Some of the major differences between branding a small business and a large one include:
- The prominence of the CEO/ business owner's image, name, or voice in the brand. Large corporations typically don't associate a single human face with the brand. Some corporations break this rule and use their CEOs as the company face—think Steve Jobs of Apple, or Richard Branson of Virgin, for example—but this is not the norm.
A smaller company's image is more driven by its owners, who are usually a major presence at networking events and meetings. Small businesses can take advantage of this single point of contact by using the business owner or head consultant's headshot as a part of the brand. Using a photo this way is a unique touch that provides a point of consistency across all marketing materials.
- The number of customers that a brand is required to appeal to. Large corporations typically need to bring in a very large number of clients in order to be successful—to create a healthy bottom line and support the company infrastructure. In the case of many corporations, the more clients, the more business and the more growth.

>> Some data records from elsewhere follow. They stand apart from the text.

(** * AWS Toolkit for VS Code: SAM application creation, verified model

    A shallow embedding of
      - [src/shared/awsClientBuilder.ts]        (module [AwsClientBuilder]),
      - [src/lambda/commands/createNewSamApp.ts] (modules [Reconciler], [Workflow]),
    together with the two collaborators whose sources are exercised by the
    test-suite only: the SAM CLI exit-code validator (module [ExitCode]) and
    the [sam init] argument builder (modules [Json], [SamCliInit]).

    Conventions.
      - A JavaScript string is a [string]; every [ascii] stands for one code
        unit in the range 0..255.
      - [undefined] is [None]; a value that JavaScript tests for truthiness is
        tested with [truthy].
      - [await] is plain sequencing: one workflow run is strictly sequential. *)

From stdpp Require Import gmap strings list fin_maps.
From Stdlib Require Import ZArith Ascii String Lia.

Open Scope string_scope.
Open Scope list_scope.
Open Scope Z_scope.

(** ** Common definitions *)

(** Errors that travel through [throw] / rejected promises. *)
Inductive Error : Type :=
  | GenericError (message : string)
  | UnexpectedExitCodeError
      (expectedCode : Z) (actualCode : option Z)
      (capturedStdout capturedStderr : string) (cause : option string).

Definition errorMessage (e : Error) : string :=
  match e with
  | GenericError m => m
  | UnexpectedExitCodeError _ _ _ _ (Some m) => m
  | UnexpectedExitCodeError _ _ _ _ None => EmptyString
  end.

(** JavaScript truthiness of a [string | undefined]. *)
Definition truthy (s : option string) : bool :=
  match s with
  | Some (String _ _) => true
  | _ => false
  end.

Definition flat (l : list string) : string := fold_right String.append EmptyString l.

(** ** Sequential effects

    A statement runs from a state to a state and completes normally, by
    [return], or by [throw]. *)

Inductive Completion (A : Type) : Type :=
  | Normal (a : A)
  | Return
  | Throw (e : Error).
Arguments Normal {A} a.
Arguments Return {A}.
Arguments Throw {A} e.

Definition M (S A : Type) : Type := S → S * Completion A.

Definition ret {S A} (a : A) : M S A := λ s, (s, Normal a).
Definition throw {S A} (e : Error) : M S A := λ s, (s, Throw e).
Definition returnNow {S A} : M S A := λ s, (s, Return).
Definition modify {S} (f : S → S) : M S unit := λ s, (f s, Normal tt).
Definition gets {S A} (f : S → A) : M S A := λ s, (s, Normal (f s)).

Definition bind {S A B} (m : M S A) (k : A → M S B) : M S B :=
  λ s, match m s with
       | (s1, Normal a) => k a s1
       | (s1, Return) => (s1, Return)
       | (s1, Throw e) => (s1, Throw e)
       end.

(** The outcome of an external call that either yields a value or fails. *)
Definition liftResult {S A} (r : Error + A) : M S A :=
  match r with
  | inl e => throw e
  | inr a => ret a
  end.

(** [try { body } catch (err) { handler } finally { finalizer }] *)
Definition tryCatchFinally {S} (body : M S unit) (handler : Error → M S unit)
    (finalizer : M S unit) : M S unit :=
  λ s,
    let '(s1, c1) := body s in
    let '(s2, c2) := match c1 with
                     | Throw e => handler e s1
                     | _ => (s1, c1)
                     end in
    let '(s3, c3) := finalizer s2 in
    match c3 with
    | Normal _ => (s3, c2)
    | _ => (s3, c3)
    end.

(** The body of a function: a [return] inside it ends the call normally. *)
Definition functionBody {S} (m : M S unit) : M S unit :=
  λ s, match m s with
       | (s1, Return) => (s1, Normal tt)
       | r => r
       end.

#[global] Instance M_ret {S} : MRet (M S) := λ A, @ret S A.
#[global] Instance M_bind {S} : MBind (M S) := λ A B k m, bind m k.

(** * Part I: the model *)

(** ** [DefaultAWSClientBuilder] *)

Module AwsClientBuilder.

Definition Credentials := string.

Record ServiceConfigurationOptions : Type := mkOptions {
  credentials : option Credentials;
  region : option string;
  customUserAgent : option string;
  endpoint : option string
}.

(** The object literal [{}]. *)
Definition emptyOptions : ServiceConfigurationOptions :=
  mkOptions None None None None.

(** What the builder reads from its surroundings: [vscode.env.appName],
    [vscode.version], [pluginVersion], the [aws.endpoint] setting and the
    outcome of [this._awsContext.getCredentials()]. *)
Record VsCode : Type := mkVsCode {
  appName : string;
  version : string;
  pluginVersion : string;
  endpointSetting : option string;
  getCredentials : Error + Credentials
}.

(** The class [\s] of a JavaScript regular expression, on code units below 256. *)
Definition isWhiteSpace (c : ascii) : bool :=
  match nat_of_ascii c with
  | 9%nat | 10%nat | 11%nat | 12%nat | 13%nat | 32%nat | 160%nat => true
  | _ => false
  end.

(** [s.replace(/\s/g, '-')] *)
Fixpoint replaceWhiteSpace (s : string) : string :=
  match s with
  | EmptyString => EmptyString
  | String c rest =>
      String (if isWhiteSpace c then "-"%char else c) (replaceWhiteSpace rest)
  end.

Definition productName : string := "AWS-Toolkit-For-VSCode".

(** [`AWS-Toolkit-For-VSCode/${pluginVersion} ${platformName}/${version}`] *)
Definition userAgent (h : VsCode) : string :=
  let platformName := replaceWhiteSpace (appName h) in
  flat [productName; "/"; pluginVersion h; " "; platformName; "/"; version h].

Definition createAndConfigureServiceClient {T : Type} (h : VsCode)
    (awsServiceFactory : ServiceConfigurationOptions -> T)
    (awsServiceOpts : option ServiceConfigurationOptions)
    (region_ : option string)
    (addUserAgent_ : option bool) : Error + T :=
  (* addUserAgent: boolean = true *)
  let addUserAgent := default true addUserAgent_ in
  (* if (!awsServiceOpts) awsServiceOpts = {} *)
  let opts0 := default emptyOptions awsServiceOpts in
  (* if (!awsServiceOpts.credentials) ... = await getCredentials() *)
  let withCredentials :=
    match credentials opts0 with
    | Some _ => inr opts0
    | None =>
        match getCredentials h with
        | inl e => inl e
        | inr c => inr (mkOptions (Some c) (region opts0) (customUserAgent opts0) (endpoint opts0))
        end
    end in
  match withCredentials with
  | inl e => inl e
  | inr opts1 =>
      (* if (!awsServiceOpts.region && region) awsServiceOpts.region = region *)
      let opts2 :=
        if negb (truthy (region opts1)) && truthy region_
        then mkOptions (credentials opts1) region_ (customUserAgent opts1) (endpoint opts1)
        else opts1 in
      (* if (!awsServiceOpts.customUserAgent && addUserAgent) ... *)
      let opts3 :=
        if negb (truthy (customUserAgent opts2)) && addUserAgent
        then mkOptions (credentials opts2) (region opts2) (Some (userAgent h)) (endpoint opts2)
        else opts2 in
      (* if (endpoint) awsServiceOpts.endpoint = endpoint *)
      let opts4 :=
        if truthy (endpointSetting h)
        then mkOptions (credentials opts3) (region opts3) (customUserAgent opts3) (endpointSetting h)
        else opts3 in
      inr (awsServiceFactory opts4)
  end.

(** The user agent the caller supplied, if any. *)
Definition suppliedUserAgent (o : option ServiceConfigurationOptions) : option string :=
  o ≫= customUserAgent.

(** A string is of the form [<ProductName>/<version> <platformName>/<platformVersion>]. *)
Definition userAgentForm (s : string) : Prop :=
  ∃ product ver platform platformVer : string,
    s = flat [product; "/"; ver; " "; platform; "/"; platformVer].

(** The reading of the user-agent rule that ignores the [addUserAgent] switch. *)
Definition userAgentSetWheneverNotSupplied : Prop :=
  ∀ (h : VsCode) (o : option ServiceConfigurationOptions)
    (r : option string) (a : option bool) (built : ServiceConfigurationOptions),
    createAndConfigureServiceClient h id o r a = inr built →
    suppliedUserAgent o = None →
    ∃ ua, customUserAgent built = Some ua ∧ userAgentForm ua.

Definition sampleHost : VsCode :=
  mkVsCode "Visual Studio Code" "1.52.0" "1.20.0" (Some "http://localhost:4566") (inr "creds").

End AwsClientBuilder.

(** ** JSON text of a string-to-string mapping

    [JSON.stringify] and [JSON.parse] are built into the JavaScript runtime.
    This module gives them for the values the argument builder hands over:
    objects all of whose properties are strings. *)

Module Json.

Definition quote : ascii := "034"%char.
Definition backslash : ascii := "092"%char.

Definition hexDigit (n : N) : ascii :=
  match n with
  | 0 => "0" | 1 => "1" | 2 => "2" | 3 => "3" | 4 => "4" | 5 => "5" | 6 => "6"
  | 7 => "7" | 8 => "8" | 9 => "9" | 10 => "a" | 11 => "b" | 12 => "c"
  | 13 => "d" | 14 => "e" | _ => "f"
  end%N%char.

(** QuoteJSONString, one code unit: the two-character escapes, [\u00XX]
    for the other control characters, the unit itself otherwise. *)
Definition escapeChar (c : ascii) : string :=
  match N_of_ascii c with
  | 8 => "\b" | 9 => "\t" | 10 => "\n" | 12 => "\f" | 13 => "\r"
  | 34 => String backslash (String quote EmptyString)
  | 92 => String backslash (String backslash EmptyString)
  | n => if (n <? 32)%N
         then String.append "\u00"
                (String (hexDigit (n / 16)) (String (hexDigit (n mod 16)) EmptyString))
         else String c EmptyString
  end%N.

(** The quoted form of [s], followed by [tail]. *)
Fixpoint escapeThen (s tail : string) : string :=
  match s with
  | EmptyString => String quote tail
  | String c rest => String.append (escapeChar c) (escapeThen rest tail)
  end.

Definition quoteString (s tail : string) : string := String quote (escapeThen s tail).

(** The members of an object and its closing brace. *)
Fixpoint encodeMembers (l : list (string * string)) : string :=
  match l with
  | [] => "}"
  | (k, v) :: rest =>
      quoteString k (String ":" (quoteString v
        (match rest with
         | [] => "}"
         | _ :: _ => String "," (encodeMembers rest)
         end)))
  end.

Definition stringifyPairs (l : list (string * string)) : string :=
  String "{" (encodeMembers l).

(** [JSON.stringify(m)]; the order of the members is that of the map's
    enumeration. *)
Definition stringify (m : gmap string string) : string :=
  stringifyPairs (map_to_list m).

Definition hexValue (c : ascii) : option N :=
  let n := N_of_ascii c in
  if ((48 <=? n) && (n <=? 57))%N then Some (n - 48)%N
  else if ((97 <=? n) && (n <=? 102))%N then Some (n - 87)%N
  else if ((65 <=? n) && (n <=? 70))%N then Some (n - 55)%N
  else None.

Definition hex4 (a b c d : ascii) : option N :=
  match hexValue a, hexValue b, hexValue c, hexValue d with
  | Some x, Some y, Some z, Some w => Some (((x * 16 + y) * 16 + z) * 16 + w)%N
  | _, _, _, _ => None
  end.

Definition simpleEscape (e : ascii) : option ascii :=
  match N_of_ascii e with
  | 34 => Some quote
  | 92 => Some backslash
  | 47 => Some "/"%char
  | 98 => Some "008"%char
  | 102 => Some "012"%char
  | 110 => Some "010"%char
  | 114 => Some "013"%char
  | 116 => Some "009"%char
  | _ => None
  end%N.

Definition prepend (c : ascii) (r : option (string * string)) : option (string * string) :=
  match r with
  | Some (s, rest) => Some (String c s, rest)
  | None => None
  end.

(** Reads a string literal whose opening quote has been consumed; yields the
    string and the remaining input. A code unit above 255 is refused. *)
Fixpoint parseStringBody (s : string) : option (string * string) :=
  match s with
  | EmptyString => None
  | String c rest =>
      if Ascii.eqb c quote then Some (EmptyString, rest)
      else if Ascii.eqb c backslash then
        match rest with
        | EmptyString => None
        | String e rest1 =>
            match simpleEscape e with
            | Some d => prepend d (parseStringBody rest1)
            | None =>
                if Ascii.eqb e "u" then
                  match rest1 with
                  | String h1 (String h2 (String h3 (String h4 rest2))) =>
                      match hex4 h1 h2 h3 h4 with
                      | Some n =>
                          if (n <? 256)%N
                          then prepend (ascii_of_N n) (parseStringBody rest2)
                          else None
                      | None => None
                      end
                  | _ => None
                  end
                else None
            end
        end
      else if (N_of_ascii c <? 32)%N then None
      else prepend c (parseStringBody rest)
  end.

(** Reads [fuel] or fewer members, each ["key":"value"], separated by commas
    and closed by a brace that ends the input. *)
Fixpoint parseMembers (fuel : nat) (s : string) : option (list (string * string)) :=
  match fuel with
  | O => None
  | S fuel' =>
      match s with
      | String q r1 =>
          if Ascii.eqb q quote then
            match parseStringBody r1 with
            | Some (k, String colon (String q2 r2)) =>
                if Ascii.eqb colon ":" && Ascii.eqb q2 quote then
                  match parseStringBody r2 with
                  | Some (v, String sep r3) =>
                      if Ascii.eqb sep "," then
                        match parseMembers fuel' r3 with
                        | Some l => Some ((k, v) :: l)
                        | None => None
                        end
                      else if Ascii.eqb sep "}" then
                        match r3 with
                        | EmptyString => Some [(k, v)]
                        | _ => None
                        end
                      else None
                  | _ => None
                  end
                else None
            | _ => None
            end
          else None
      | EmptyString => None
      end
  end.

Smaller companies may not need to appeal to so many customers. They may not be equipped to fill large product orders or have enough staff to handle a lot of requests for their services. And a smaller business may not want multiple locations or a large staff. A consultancy may not want to expand beyond a lead consultant.
So while it's still important for a small business to create a brand that appeals to its target audience, it may be possible to focus positioning and messaging significantly and still bring in plenty of clients.